In his first premiere on the National Theatre’s stage, and the first premiere of the 2025/2026 season, Jan Klata has reached for Tadeusz Miciński's The Polish Thermopylae→. As he announced in the program, it is "a phantasmagoria about the cursed fate of our corner of Europe. About Poland, Russia, Ukraine, about the shadow that Fate has cast on successive generations of History's cannon fodder." In 1997, at the National Theatre, rebuilt after a fire, Jerzy Grzegorzewski opened his directorship with Stanisław Wyspiański's November Night. It was an investigation of the tradition of Polish uprisings and the painful dilemma: "To fight or not to fight?" This question has become urgent again in the "pre-war period" we are living in. The premiere of The Polish Thermopylae will take place in the Bogusławski Hall on November 22, 2025, to mark the 260th anniversary of the National Theatre.

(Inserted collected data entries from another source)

Definition set_grid (g : Grid) (w : World) : World :=
  mkWorld g (player_pos w) (score w) (hp w) (turn w) (message w) (exit_spawned w) (won w).
Definition set_player_pos (p : Z * Z) (w : World) : World :=
  mkWorld (grid w) p (score w) (hp w) (turn w) (message w) (exit_spawned w) (won w).
Definition set_score (n : Z) (w : World) : World :=
  mkWorld (grid w) (player_pos w) n (hp w) (turn w) (message w) (exit_spawned w) (won w).
Definition set_hp (n : Z) (w : World) : World :=
  mkWorld (grid w) (player_pos w) (score w) n (turn w) (message w) (exit_spawned w) (won w).
Definition set_turn (n : Z) (w : World) : World :=
  mkWorld (grid w) (player_pos w) (score w) (hp w) n (message w) (exit_spawned w) (won w).
Definition set_message (m : string) (w : World) : World :=
  mkWorld (grid w) (player_pos w) (score w) (hp w) (turn w) m (exit_spawned w) (won w).
Definition set_exit_spawned (b : bool) (w : World) : World :=
  mkWorld (grid w) (player_pos w) (score w) (hp w) (turn w) (message w) b (won w).
Definition set_won (b : bool) (w : World) : World :=
  mkWorld (grid w) (player_pos w) (score w) (hp w) (turn w) (message w) (exit_spawned w) b.

(** The narration strings. *)
Definition msg_welcome : string := "Bienvenue ! Déplace-toi avec zqsd (ou wasd).".
Definition msg_exit_placed : string :=
  "✨ Tous les trésors sont ramassés ! Une sortie 'E' est apparue !".
Definition msg_exit_failed : string :=
  "⚠️ Sortie impossible à placer (carte trop remplie).".
Definition msg_wall : string := "🧱 Ouch, un mur !".
Definition msg_treasure : string := "💰 Trésor trouvé ! +10 points.".
Definition msg_trap : string := "💥 Piège ! -1 PV.".
Definition msg_heal : string := "💖 Soin ! +2 PV.".
Definition msg_victory : string := "🏁 Tu as trouvé la sortie ! VICTOIRE !".
Definition msg_flavors : list string :=
  [ "Tu avances prudemment...";
    "Rien d'intéressant ici.";
    "Le donjon est silencieux.";
    "Tu entends un bruit au loin 👀" ].
Definition msg_spawn_treasure : string := " (Un éclat doré apparaît quelque part...)".
Definition msg_spawn_trap : string := " (Une sensation de danger plane...)".
Definition msg_unknown : string := "Commande inconnue. Tape 'h' pour l'aide.".

(** The two border loops of [build_world]. *)
Definition border_rows (width height : Z) (grid : Grid) : res Grid :=
  for_each (range width)
    (fun x grid =>
       match grid_set grid 0 x Wall with
       | Ok grid' => grid_set grid' (height - 1) x Wall
       | Raise e => Raise e
       end)
    grid.

Definition border_columns (width height : Z) (grid : Grid) : res Grid :=
  for_each (range height)
    (fun y grid =>
       match grid_set grid y 0 Wall with
       | Ok grid' => grid_set grid' y (width - 1) Wall
       | Raise e => Raise e
       end)
    grid.

(** The two loops that extend [forbidden] with the border coordinates. *)
Definition forbid_border (width height : Z) (forbidden : gset (Z * Z)) : gset (Z * Z) :=
  let f1 := foldl (fun f x => {[ (x, height - 1) ]} ∪ ({[ (x, 0) ]} ∪ f))
              forbidden (range width) in
  foldl (fun f y => {[ (width - 1, y) ]} ∪ ({[ (0, y) ]} ∪ f)) f1 (range height).

(** [build_world] *)
Definition build_world (width height : Z) : M World :=
  let grid := make_grid width height Floor in
  let px := width `div` 2 in
  let py := height `div` 2 in
  let forbidden : gset (Z * Z) := {[ (px, py) ]} in
  let! grid := lift (border_rows width height grid) in
  let! grid := lift (border_columns width height grid) in
  let forbidden := forbid_border width height forbidden in
  let! grid := place_random grid Wall (Z.max 6 ((width * height) `div` 18)) forbidden in
  let! grid := place_random grid Treasure (Z.max 4 ((width * height) `div` 30)) forbidden in
  let! grid := place_random grid Trap (Z.max 4 ((width * height) `div` 35)) forbidden in
  let! grid := place_random grid Heal 1 forbidden in
  ret {| grid := grid;
         player_pos := (px, py);
         score := 0;
         hp := 5;
         turn := 0;
         message := msg_welcome;
         exit_spawned := false;
         won := false |}.

(** The loop of [spawn_exit]: [for _ in range(200)]; [fuel] counts the
    iterations left; falling out of the loop sets the failure message. *)
Fixpoint spawn_exit_loop (fuel : nat) (w h : Z) (world : World) : M World :=
  match fuel with
  | O => ret (set_message msg_exit_failed world)
  | S fuel' =>
      let! x := randrange 1 (w - 1) in
      let! y := randrange 1 (h - 1) in
      if bool_decide ((x, y) = player_pos world) then spawn_exit_loop fuel' w h world
      else
        let! c := lift (grid_get (grid world) y x) in
        if bool_decide (c = Floor) then
          let! grid' := lift (grid_set (grid world) y x Exit) in
          ret (set_message msg_exit_placed (set_exit_spawned true (set_grid grid' world)))
        else spawn_exit_loop fuel' w h world
  end.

In line with the National Theatre's declared mission to foster those at the beginning of their artistic careers, the last premiere in 2025 will be staged by Kamil Białaszek (directing and adaptation), one of the hottest names amongst the young generation of Polish theatre directors. His work intersects with a legend of postmodernism, David Foster Wallace, whose Infinite Jest→ is considered a milestone in American literature of the 1990s. This disturbingly timely, over 1,000-page novel raises questions about the paths we take due to our thoughtless pursuit of entertainment and media addiction. It promises to be a performance full not only of youthful energy and brilliant reflection to which the director has already accustomed us, but also of unconventional musical and multimedia ideas. The premiere of Infinite Jest, translated by Jolanta Kozak, will take place on the Jerzy Grzegorzewski Wierzbowa Stage on December 13, 2025.

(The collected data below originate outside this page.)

Lemma pack_rgb_byte (r g b : uchar) (k : Z) (c : uchar) :
  0 <= k ->
  (forall n, 0 <= n < 8 ->
     Z.testbit (pack_rgb r g b) (n + k) = Z.testbit (uchar_to_Z c) n) ->
  Z.land (Z.shiftr (pack_rgb r g b) k) 255 = uchar_to_Z c.
Proof.
  intros Hk Hbits. apply Z.bits_inj'. intros n Hn.
  rewrite Z.land_spec, Z.shiftr_spec, testbit_255 by lia.
  destruct (Z.ltb_spec n 8).
  - rewrite Hbits by lia. apply andb_true_r.
  - rewrite uchar_testbit_high by lia. apply andb_false_r.
Qed.

Lemma pack_rgb_b (r g b : uchar) :
  Z.land (pack_rgb r g b) 255 = uchar_to_Z b.
Proof.
  rewrite <- (Z.shiftr_0_r (pack_rgb r g b)).
  apply pack_rgb_byte; [lia |]. intros n Hn.
  rewrite pack_rgb_testbit by lia.
  destruct (Z.ltb_spec (n + 0) 8); [| lia]. f_equal; lia.
Qed.

Lemma pack_rgb_g (r g b : uchar) :
  Z.land (Z.shiftr (pack_rgb r g b) 8) 255 = uchar_to_Z g.
Proof.
  apply pack_rgb_byte; [lia |]. intros n Hn.
  rewrite pack_rgb_testbit by lia.
  destruct (Z.ltb_spec (n + 8) 8); [lia |].
  destruct (Z.ltb_spec (n + 8) 16); [| lia]. f_equal; lia.
Qed.

Lemma pack_rgb_r (r g b : uchar) :
  Z.land (Z.shiftr (pack_rgb r g b) 16) 255 = uchar_to_Z r.
Proof.
  apply pack_rgb_byte; [lia |]. intros n Hn.
  rewrite pack_rgb_testbit by lia.
  destruct (Z.ltb_spec (n + 16) 8); [lia |].
  destruct (Z.ltb_spec (n + 16) 16); [lia |].
  destruct (Z.ltb_spec (n + 16) 24); [| lia]. f_equal; lia.
Qed.

Lemma pack_rgb_a (r g b : uchar) :
  Z.shiftr (pack_rgb r g b) 24 = 0.
Proof.
  apply Z.bits_inj'. intros n Hn.
  rewrite Z.shiftr_spec, pack_rgb_testbit, Z.bits_0 by lia.
  destruct (Z.ltb_spec (n + 24) 8); [lia |].
  destruct (Z.ltb_spec (n + 24) 16); [lia |].
  destruct (Z.ltb_spec (n + 24) 24); [lia | reflexivity].
Qed.

Lemma pack_rgb_range (r g b : uchar) : 0 <= pack_rgb r g b < 2 ^ 24.
Proof.
  pose proof (uchar_to_Z_range r). pose proof (uchar_to_Z_range g).
  pose proof (uchar_to_Z_range b).
  assert (0 <= pack_rgb r g b) as Hnn.
  { unfold pack_rgb. rewrite !Z.lor_nonneg, !Z.shiftl_nonneg. lia. }
  split; [exact Hnn |].
  destruct (Z.eq_dec (pack_rgb r g b) 0) as [-> | Hne]; [reflexivity |].
  apply Z.log2_lt_pow2; [lia |].
  destruct (Z.lt_ge_cases (Z.log2 (pack_rgb r g b)) 24) as [Hlt | Hge];
    [exact Hlt | exfalso].
  pose proof (Z.bit_log2 (pack_rgb r g b) ltac:(lia)) as Hbit.
  rewrite pack_rgb_testbit in Hbit by lia.
  destruct (Z.ltb_spec (Z.log2 (pack_rgb r g b)) 8); [lia |].
  destruct (Z.ltb_spec (Z.log2 (pack_rgb r g b)) 16); [lia |].
  destruct (Z.ltb_spec (Z.log2 (pack_rgb r g b)) 24); [lia | discriminate].
Qed.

Tennessee Williams is returning to the Wierzbowa Stage, this time in a production by a director with an extraordinary talent for interpreting American psychological dramas. Małgorzata Bogajewska has repeatedly demonstrated to National Theatre audiences the sensitivity and precision with which she can create stage-based worlds. The director will direct Sweet Bird of Youth, an intimate story about the pros and cons of acting, in an original adaptation with a significant emphasis on female characters. The premiere of the play, translated by Jacek Poniedziałek, is scheduled for March 2026.

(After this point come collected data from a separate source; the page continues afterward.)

(** Three requests of one email at the same second. *)
Definition burst : list (float * string) :=
  [ (100%float, "a@x.edu"); (100%float, "a@x.edu"); (100%float, "a@x.edu") ].

(** A text with a bell, a DEL and blanks around it, and what is left of
    it. *)
Definition raw_text : string :=
  String " " (String "h" (String "i" (String (ascii_of_nat 7)
    (String (ascii_of_nat 127)
       (String " " (String "y" (String "o" (String "u" (String " "
          EmptyString))))))))).

Definition clean_text : string :=
  String "h" (String "i" (String (ascii_of_nat 127) EmptyString)).

End Fixtures.

(* ================================================================== *)
(** * Facts about the store *)
(* ================================================================== *)

Section DatabaseFacts.
Import Database Props.

(** Two stored integers with the same value are the same. *)
Lemma int64_eq (a b : int64) : to_Z a = to_Z b -> a = b.
Proof.
  destruct a as [x Hx], b as [y Hy]; simpl; intros ->.
  f_equal; apply Eqdep_dec.UIP_dec, Bool.bool_dec.
Qed.

Lemma bind_int_spec (z : Z) :
  match bind_int z with
  | Some i => to_Z i = z
  | None => fits z = false
  end.
Proof.
  unfold bind_int.
  assert (forall b (e : fits z = b),
             match (if b as b0 return (fits z = b0 -> option int64)
                    then fun H => Some (mk_int64 z H)
                    else fun _ => None) e with
             | Some i => to_Z i = z
             | None => fits z = false
             end) as H
      by (intros [|] e; simpl; [reflexivity|exact e]).
  apply H.
Qed.

Lemma bind_int_to_Z (i : int64) : bind_int (to_Z i) = Some i.
Proof.
  pose proof (bind_int_spec (to_Z i)) as H.
  destruct (bind_int (to_Z i)) as [j|].
  - f_equal; apply int64_eq, H.
  - rewrite (in_range i) in H; discriminate H.
Qed.

Lemma bind_int_fits (z : Z) :
  fits z = true -> exists i, bind_int z = Some i /\ to_Z i = z.
Proof.
  intros Hz; pose proof (bind_int_spec z) as H.
  destruct (bind_int z) as [i|]; [eauto|congruence].
Qed.

Lemma bind_int_overflow (z : Z) : fits z = false -> bind_int z = None.
Proof.
  intros Hz; pose proof (bind_int_spec z) as H.
  destruct (bind_int z) as [i|]; [|reflexivity].
  rewrite <- H, (in_range i) in Hz; discriminate Hz.
Qed.

Lemma key_eqb_true (e1 t1 : string) (r1 : Z) (e2 t2 : string) (r2 : Z) :
  key_eqb e1 t1 r1 e2 t2 r2 = true <-> e1 = e2 /\ t1 = t2 /\ r1 = r2.
Proof.
  unfold key_eqb.
  rewrite !andb_true_iff, !String.eqb_eq, Z.eqb_eq.
  tauto.
Qed.

Lemma key_eqb_refl (e t : string) (r : Z) : key_eqb e t r e t r = true.
Proof. apply key_eqb_true; auto. Qed.

(** A comparison with NULL never selects a row, whatever the other
    conjuncts of the condition are. *)
Lemma sql_where_null_conjunct (a c : option bool) :
  sql_where (sql_and (sql_and a None) c) = false.
Proof. destruct a as [[|]|], c as [[|]|]; reflexivity. Qed.

Lemma filter_none {A : Type} (f : A -> bool) (l : list A) :
  (forall x, f x = false) -> filter f l = [].
Proof.
  intros Hf; induction l as [|x l IH]; simpl; [reflexivity|].
  rewrite Hf; exact IH.
Qed.

Lemma task_exists_null_task (email : option string) (round_num : option Z)
      (d : database) :
  task_exists email None round_num d
  = if binds round_num then Returned false else OverflowError.
Proof.
  unfold task_exists.
  destruct (binds round_num); [simpl|reflexivity].
  rewrite filter_none; [reflexivity|].
  intros row; apply sql_where_null_conjunct.
Qed.

(** The question of the round-1 sweep. *)
Lemma task_exists_round1 (email : option string) (d : database) :
  task_exists email None (Some 1) d = Returned false.
Proof. rewrite task_exists_null_task; reflexivity. Qed.

(** The rows left by the delete half of a REPLACE do not hold its key. *)
Lemma count_after_delete (e t : string) (r : Z) (l : list task_row) :
  filter (task_has_key e t r)
         (filter (fun old => negb (task_has_key e t r old)) l) = [].
Proof.
  induction l as [|x l IH]; simpl; [reflexivity|].
  destruct (task_has_key e t r x) eqn:Hx; simpl; [exact IH|].
  rewrite Hx; exact IH.
Qed.

(** The tasks table after an [insert_task], in both outcomes. *)
Lemma insert_task_tasks (now : string) (td : task_data) (d : database) :
  match task_row_of now (seq_tasks d + 1) td with
  | Some row =>
      insert_task now td d
      = (true,
          {| tasks :=
               filter (fun old =>
                         negb (task_has_key (t_email row) (t_task row)
                                            (t_round row) old))
                      (tasks d) ++ [row];
             repos := repos d; results := results d;
             seq_tasks := seq_tasks d + 1; seq_repos := seq_repos d;
             seq_results := seq_results d |})
  | None => insert_task now td d = (false, d)
  end.
Proof.
  unfold insert_task.
  destruct (task_row_of now (seq_tasks d + 1) td); reflexivity.
Qed.

(** ... and the rows of every other key are all still there. *)
Lemma other_keys_after_delete (e t : string) (r : Z) (e' t' : string)
      (r' : Z) (l : list task_row) :
  key_eqb e t r e' t' r' = false ->
  filter (task_has_key e' t' r')
         (filter (fun old => negb (task_has_key e t r old)) l)
  = filter (task_has_key e' t' r') l.
Proof.
  intros Hk; induction l as [|x l IH]; simpl; [reflexivity|].
  destruct (task_has_key e t r x) eqn:Hx; simpl.
  - assert (task_has_key e' t' r' x = false) as ->; [|exact IH].
    unfold task_has_key in *.
    apply key_eqb_true in Hx; destruct Hx as (-> & -> & ->).
    exact Hk.
  - destruct (task_has_key e' t' r' x); simpl; rewrite IH; reflexivity.
Qed.

Lemma task_count_after_insert (now : string) (td : task_data) (d : database)
      (row : task_row) (e t : string) (r : Z) :
  task_row_of now (seq_tasks d + 1) td = Some row ->
  task_count e t r (snd (insert_task now td d))
  = if key_eqb (t_email row) (t_task row) (t_round row) e t r
    then 1%nat
    else task_count e t r d.
Proof.
  intros Hrow.
  pose proof (insert_task_tasks now td d) as H; rewrite Hrow in H.
  rewrite H; unfold task_count; simpl.
  rewrite filter_app, length_app; simpl.
  change (task_has_key e t r row)
    with (key_eqb (t_email row) (t_task row) (t_round row) e t r).
  destruct (key_eqb (t_email row) (t_task row) (t_round row) e t r) eqn:Hk.
  - apply key_eqb_true in Hk; destruct Hk as (-> & -> & ->).
    rewrite count_after_delete; reflexivity.
  - rewrite (other_keys_after_delete _ _ _ _ _ _ _ Hk); simpl; lia.
Qed.

Lemma insert_task_unique (now : string) (td : task_data) (d : database) :
  tasks_unique d -> tasks_unique (snd (insert_task now td d)).
Proof.
  intros Hd e t r.
  destruct (task_row_of now (seq_tasks d + 1) td) as [row|] eqn:Hrow.
  - rewrite (task_count_after_insert _ _ _ e t r Hrow).
    destruct (key_eqb _ _ _ e t r); [lia | apply Hd].
  - pose proof (insert_task_tasks now td d) as H; rewrite Hrow in H.
    rewrite H; apply Hd.
Qed.

End DatabaseFacts.

(* ================================================================== *)
(** * Facts about the issuer scripts as store transformers *)
(* ================================================================== *)

Section IoFacts.
Import Database World Props.
Local Open Scope io_scope.

Variable P : database -> Prop.

Lemma preserves_ret {A : Type} (a : A) : preserves P (ret a).
Proof. intros s Hs; exact Hs. Qed.

Lemma preserves_bind {A B : Type} (m : io A) (k : A -> io B) :
  preserves P m -> (forall a, preserves P (k a)) -> preserves P (bind m k).
Proof.
  intros Hm Hk s Hs; unfold bind.
  specialize (Hm s Hs).
  destruct (m s) as [a s']; simpl in Hm.
  apply Hk; exact Hm.
Qed.

Lemma preserves_tick : preserves P tick.
Proof. intros s Hs; exact Hs. Qed.

Lemma preserves_emit (e : event) : preserves P (emit e).
Proof. intros s Hs; exact Hs. Qed.

Lemma preserves_query {A : Type} (q : database -> A) : preserves P (query q).
Proof. intros s Hs; exact Hs. Qed.

Lemma preserves_update {A : Type} (u : database -> A * database) :
  (forall d, P d -> P (snd (u d))) -> preserves P (update u).
Proof.
  intros Hu s Hs; unfold update.
  specialize (Hu (db s) Hs).
  destruct (u (db s)) as [a d]; exact Hu.
Qed.

End IoFacts.

Create HintDb store discriminated.
#[local] Hint Resolve preserves_ret preserves_tick preserves_emit
  preserves_query : store.

(** Split a computation at its binds and close the read-only leaves. *)
Ltac preserve :=
  repeat first
    [ apply preserves_bind; [|intros ?]
    | solve [auto with store] ].

Section SweepFacts.
Import Database World Props.

Variable world : oracle.
Variable evaluation_url : string.

Lemma round1_generate_task_preserves (P : database -> Prop)
      (email endpoint secret : string) :
  preserves P (Round1.generate_task world evaluation_url email endpoint secret).
Proof.
  unfold Round1.generate_task.
  apply preserves_bind; [auto with store|intros n].
  destruct (Round1.select_template world email (strftime world n))
    as [[template_id round1_template]|]; preserve.
Qed.

Lemma send_task_preserves (P : database -> Prop) (endpoint : string)
      (task_data : payload) :
  preserves P (Round1.send_task world endpoint task_data).
Proof. unfold Round1.send_task; preserve. Qed.

Lemma log_task_unique (task_data : payload) (endpoint : string)
      (status_code : option Z) :
  preserves tasks_unique (Round1.log_task world task_data endpoint status_code).
Proof.
  unfold Round1.log_task.
  apply preserves_bind; [auto with store|intros n].
  apply preserves_update; intros d; apply insert_task_unique.
Qed.

Lemma process_rows_unique (rows : list Round1.csv_row) (c : Round1.counts) :
  preserves tasks_unique (Round1.process_rows world evaluation_url rows c).
Proof.
  revert c; induction rows as [|row rows IH]; intros c; simpl.
  - auto with store.
  - destruct (Round1.c_email row), (Round1.c_endpoint row),
      (Round1.c_secret row); auto with store.
    apply preserves_bind; [auto with store|intros seen].
    destruct seen as [[|]|]; [apply IH| |auto with store].
    apply preserves_bind; [apply round1_generate_task_preserves|].
    intros [task_data|]; [|apply IH].
    apply preserves_bind; [apply send_task_preserves|intros status_code].
    apply preserves_bind; [apply log_task_unique|intros success].
    apply preserves_bind; [unfold sleep; auto with store|intros _].
    apply IH.
Qed.

Lemma process_submissions_unique (file : option (list Round1.csv_row)) :
  preserves tasks_unique
            (Round1.process_submissions world evaluation_url file).
Proof.
  destruct file as [rows|]; simpl;
    [apply process_rows_unique | auto with store].
Qed.

Lemma round2_generate_task_preserves (P : database -> Prop)
      (repo : repo_row) (original_task : task_row) :
  preserves P (Round2.generate_round2_task world evaluation_url repo
                                           original_task).
Proof.
  unfold Round2.generate_round2_task.
  destruct (Round2.lookup _ _) as [templates|]; [|auto with store].
  apply preserves_bind; [auto with store|intros n].
  destruct (nth_error templates _); preserve.
Qed.

Lemma process_repos_unique (round1_repos : list repo_row)
      (c : Round1.counts) :
  preserves tasks_unique
            (Round2.process_repos world evaluation_url round1_repos c).
Proof.
  revert c; induction round1_repos as [|repo rest IH]; intros c; simpl.
  - auto with store.
  - apply preserves_bind; [auto with store|intros seen].
    destruct seen as [[|]|]; [apply IH| |auto with store].
    apply preserves_bind; [auto with store|intros round1_tasks].
    destruct round1_tasks as [round1_tasks|]; [|auto with store].
    destruct (find _ round1_tasks) as [original_task|]; [|apply IH].
    apply preserves_bind; [apply round2_generate_task_preserves|].
    intros [round2_task|]; [|apply IH].
    apply preserves_bind; [apply send_task_preserves|intros status_code].
    apply preserves_bind; [apply log_task_unique|intros success].
    apply preserves_bind; [unfold sleep; auto with store|intros _].
    apply IH.
Qed.

Lemma process_round1_completions_unique :
  preserves tasks_unique
            (Round2.process_round1_completions world evaluation_url).
Proof.
  unfold Round2.process_round1_completions.
  apply preserves_bind; [auto with store|intros round1_repos].
  destruct round1_repos as [[|repo rest]|]; [auto with store| |auto with store].
  apply preserves_bind; [apply process_repos_unique|auto with store].
Qed.

(** The retry sweep only reads the store: it keeps every property. *)
Lemma retry_tasks_preserves (P : database -> Prop)
      (failed_tasks : list task_row) (retry_count : Z) :
  preserves P (Round2.retry_tasks world failed_tasks retry_count).
Proof.
  revert retry_count; induction failed_tasks as [|task rest IH];
    intros retry_count; simpl.
  - auto with store.
  - apply preserves_bind; [apply send_task_preserves|intros status_code].
    apply preserves_bind; [unfold sleep; auto with store|intros _].
    apply IH.
Qed.

Lemma retry_failed_preserves (P : database -> Prop) (max_retries : Z) :
  preserves P (Round2.retry_failed_round2_tasks world max_retries).
Proof.
  unfold Round2.retry_failed_round2_tasks.
  apply preserves_bind; [auto with store|intros all_round2_tasks].
  destruct all_round2_tasks as [all_round2_tasks|]; [|auto with store].
  destruct (filter _ all_round2_tasks) as [|task rest]; [auto with store|].
  apply preserves_bind; [apply retry_tasks_preserves|auto with store].
Qed.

The next young name on the National Stage bill this season belongs to a director who graduated from the Krakow Academy of Theatre Arts. She has made quite a splash in the theatre world, presenting a production at festivals that she originally created for a student project. Klaudia Gębska has already won several awards and distinctions, and her subsequent productions are being transferred to the Polish Radio Theatre and Television Theatre. At the National Theatre, she will stage the play Men Explain the World to Me, based on the most famous collection of essays by Rebecca Solnit – an author who supported the #metoo movement and inspired the term "mansplaining." To balance this critical perspective, another award-winning and popular young artist, Mariusz Gołosz, will be responsible for the adaptation. The world premiere of the text, translated by Anna Dzierzgowska, will take place in April 2026 on the Studio Stage.
The season concludes with a return to the National Theatre of a work the theatre community has long awaited. Nobel Prize winner Olga Tokarczuk's most acclaimed book, Drive Your Plow Over the Bones of the Dead, has already been adapted for both stage and film, but this production will be exceptional both for its ecological viewpoint — so necessary in these times of climate crisis, and yet so close to the heart of director and adaptor Piotr Cieplak — and for the story's moving consideration of the nature of transience. The premiere is scheduled for May 2026, on the Theatre's main stage, in the Bogusławski Auditorium.